Si misero a ridere e prendendosi a braccetto come due vecchie amiche, continuarono a camminare ammirando i quadri della mostra di Leopoldi.

- Allora... prima ti stavo osservando e mi ha colpito la forma perfetta del tuo viso, hai un ovale che sembra disegnato con il compasso tanto è perfetto e una luce che ti esce dallo sguardo che illumina -
- Io ho una luce? -

Non si era mai vista in quest'ottica e la cosa la intrigava.

- Sì. Sono una pittrice e mi piacerebbe poterti fare un ritratto -
- Questa poi! -
- Perché sei così stupita? -

Livia girò lo sguardo dal dipinto al viso di Eva:

- Perché anch'io volevo chiederti la stessa cosa. Hai un viso che sembra uscito da un quadro.

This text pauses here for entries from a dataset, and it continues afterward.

(** The heap of [src/mem.c] over an arena in [lo..hi).  A call that would have
    to wait for the semaphore is left out. *)
Definition lock_alloc {S} `{Part S kernel, Part S heap} (heap_sem : addr) : AllocOps S := {|
  alloc n := r ← rt_malloc heap_sem n; match r with Return p => mret p | Park _ => fail FConfig end;
  release p := r ← rt_free heap_sem p; match r with Return _ => mret tt | Park _ => fail FConfig end
|}.

Section Implementation.
Context {S : Type} `{Part S kernel, Part S heap, !PartLaws S kernel, !PartLaws S heap, !PartsApart S kernel heap}.
Context (heap_sem lo hi : addr).

Definition arena_blocks (h : heap) (bs : gmap addr Z) : Prop :=
  lo ≤ heap_ptr h ∧ heap_ptr h + heap_end h ≤ hi ∧ ∃ l, heap_rep h l ∧ bs = in_use h l.
Lemma malloc_locked_zero h : malloc_locked 0 h = Ok (0, h).
Proof. done. Qed.

Lemma lock_alloc_spec (s : S) bs size :
  (∃ x, heap_free heap_sem (part_get s) x) → arena_blocks (part_get s) bs → 0 ≤ size ≤ 2 ^ 32 - 4 →
  wp (@alloc S (lock_alloc heap_sem) size) s (λ p s', (p = RT_NULL ∧ s' = s) ∨
    (lo ≤ p < hi ∧ bs !! p = None ∧ 0 < size ∧ ∃ h' n, s' = part_set h' s ∧ size ≤ n ∧
      arena_blocks h' (<[p := n]> bs))).
Proof.
  intros [x Hf] (Hlo & Hhi & l & Hrep & ->) Hsize. simpl. wp_steps.
  pose proof (malloc_uncontended heap_sem s x size Hf) as E. unfold wp. rewrite E. unfold of_heap.
  destruct (decide (size = 0)) as [->|Hz].
  { rewrite malloc_locked_zero. left. by rewrite part_set_get. }
  pose proof (malloc_contract _ _ size Hrep ltac:(lia)) as Hm. unfold wp in Hm.
  destruct (malloc_locked size (part_get s)) as [[p h']|]; [|done]. cbv beta iota in *.
  destruct Hm as [(-> & -> & _)|(Hp & Hs & _ & l' & Hrep' & n & El & Hn & _ & Hb1 & Hb2 & Hap)].
  - left. by rewrite part_set_get.
  - right. destruct (rounded_facts size ltac:(lia)) as (Hr & _ & _).
    pose proof (in_use_separate _ _ Hrep' p n) as Hsep. rewrite El, lookup_insert_eq in Hsep.
    split; [lia|]. split.
    { destruct (in_use (part_get s) l !! p) as [m|] eqn:Em; [|done].
      destruct (live_bounds _ _ _ _ _ (proj1 (hr_tiles _ _ Hrep)) Em) as (_ & _ & Hm).
      destruct (Hap p m Em); lia. }
    split; [lia|]. exists h', n. split; [done|]. split; [lia|].
    unfold arena_blocks. rewrite <-El. rewrite (same_arena_end _ _ Hs). destruct Hs as [-> _].
    split; [done|]. split; [done|]. by exists l'.
Qed.
Lemma lock_release_spec (s : S) bs p n :
  (∃ x, heap_free heap_sem (part_get s) x) → arena_blocks (part_get s) bs → bs !! p = Some n →
  wp (@release S (lock_alloc heap_sem) p) s (λ _ s', ∃ h', s' = part_set h' s ∧ arena_blocks h' (delete p bs)).
Proof.
  intros [x Hf] (Hlo & Hhi & l & Hrep & ->) Hp. simpl. wp_steps.
  pose proof (free_uncontended heap_sem s x p Hf) as E. unfold wp. rewrite E. unfold of_heap.
  pose proof (free_contract _ _ p n Hrep Hp) as Hm. unfold wp in Hm.
  destruct (free_locked p (part_get s)) as [[[] h']|]; [|done]. cbv beta iota in *.
  destruct Hm as (Hs & _ & l' & Hrep' & El). exists h'. split; [done|].
  unfold arena_blocks. rewrite <-El. rewrite (same_arena_end _ _ Hs). destruct Hs as [-> _].
  split; [done|]. split; [done|]. by exists l'.
Qed.
Lemma heap_free_frame k k' x :
  heap_free heap_sem k x → semaphores k' !! heap_sem = semaphores k !! heap_sem →
  queue k' (QSuspend heap_sem) = queue k (QSuspend heap_sem) →
  rt_interrupt_nest k' = rt_interrupt_nest k → heap_free heap_sem k' x.
Proof.
  intros [[H1 H2 H3 H4 H5 H6] Hv Hn] Es Eq En. split; [|done|by rewrite En].
  split; [by rewrite Es|done|done|done|done|]. by rewrite Eq.
Qed.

Anch'io dipingo -

Si guardarono in silenzio, quasi a volere soppesare lo stesso pensiero e di nuovo la risata inattesa di prima le sorprese a braccetto che parlavano come due vecchie amiche ritrovate.

Livia era tornata da poco a casa, accese la candela vicino al suo quadro preferito, quello che la seguiva ogni volta che traslocava, rappresentava un semplice paesaggio desertico dove in lontananza si intravedeva una figura piccola confusa con la luce della sera. Con questa candela accese anche le altre disposte in giro per la stanza, alla fine accese un bastoncino di incenso, che profumava di fiori della passione.
Dallo stereo una musica da camera si disperse per la stanza. Lingue di luce danzavano con le ombre, creando un'atmosfera particolare, in cui lei si muoveva sicura. Si avvicinò al cavalletto e ci mise sopra una tela bianca, prese alcuni pennelli e li soppesò pensierosa: era importante saper scegliere, se voleva le sfumature giuste. Ne intinse uno, il più sottile, in un giallo color grano e lo passò sopra al suo capezzolo, poi lo intinse nel rosso vermiglio e colorò l'altro capezzolo. Il colore verde finì sull'ombelico e sulle braccia l'azzurro del mare, sulle gambe il grigio perla e sull'inguine il bianco, tra i peli radi del pube invece il marrone sfumato nel verde smeraldo. Si girò verso lo specchio che stava in piedi appoggiato alla parete e si ammirò critica. Ritoccò alcuni punti del suo corpo perfetto e poi cominciò a dipingere sulla tela quello che la sua fantasia stava partorendo.
Il quadro prendeva vita man mano che lei trasferiva l'energia del suo corpo colorato sulla tela, creava immagini strane che sembravano vibrare di luce propria. Era completamente presa da questa sensazione sensuale, di avvolgimento erotico, a tal punto che si bagnò tra le gambe e dalle sue labbra un suono gutturale di piacere si fuse sulla tela, dandole quel tocco perverso che gli uomini apprezzavano, con il desiderio di possederla, mentre le donne percepivano la sua animalità, si sentivano attirate da Livia e la loro omosessualità latente fungeva da calamita, trasportandole verso di lei, che, soddisfatta, rimaneva a godersi l'effetto che alle mostre i suoi quadri producevano sulle persone. Persone perfette, che vivevano in un mondo perfetto, creato dai soldi e in cui potevano permettersi, dietro la loro facciata di rispettabilità, tutte le trasgressioni che volevano.
Mai una volta aveva riportato indietro una tela.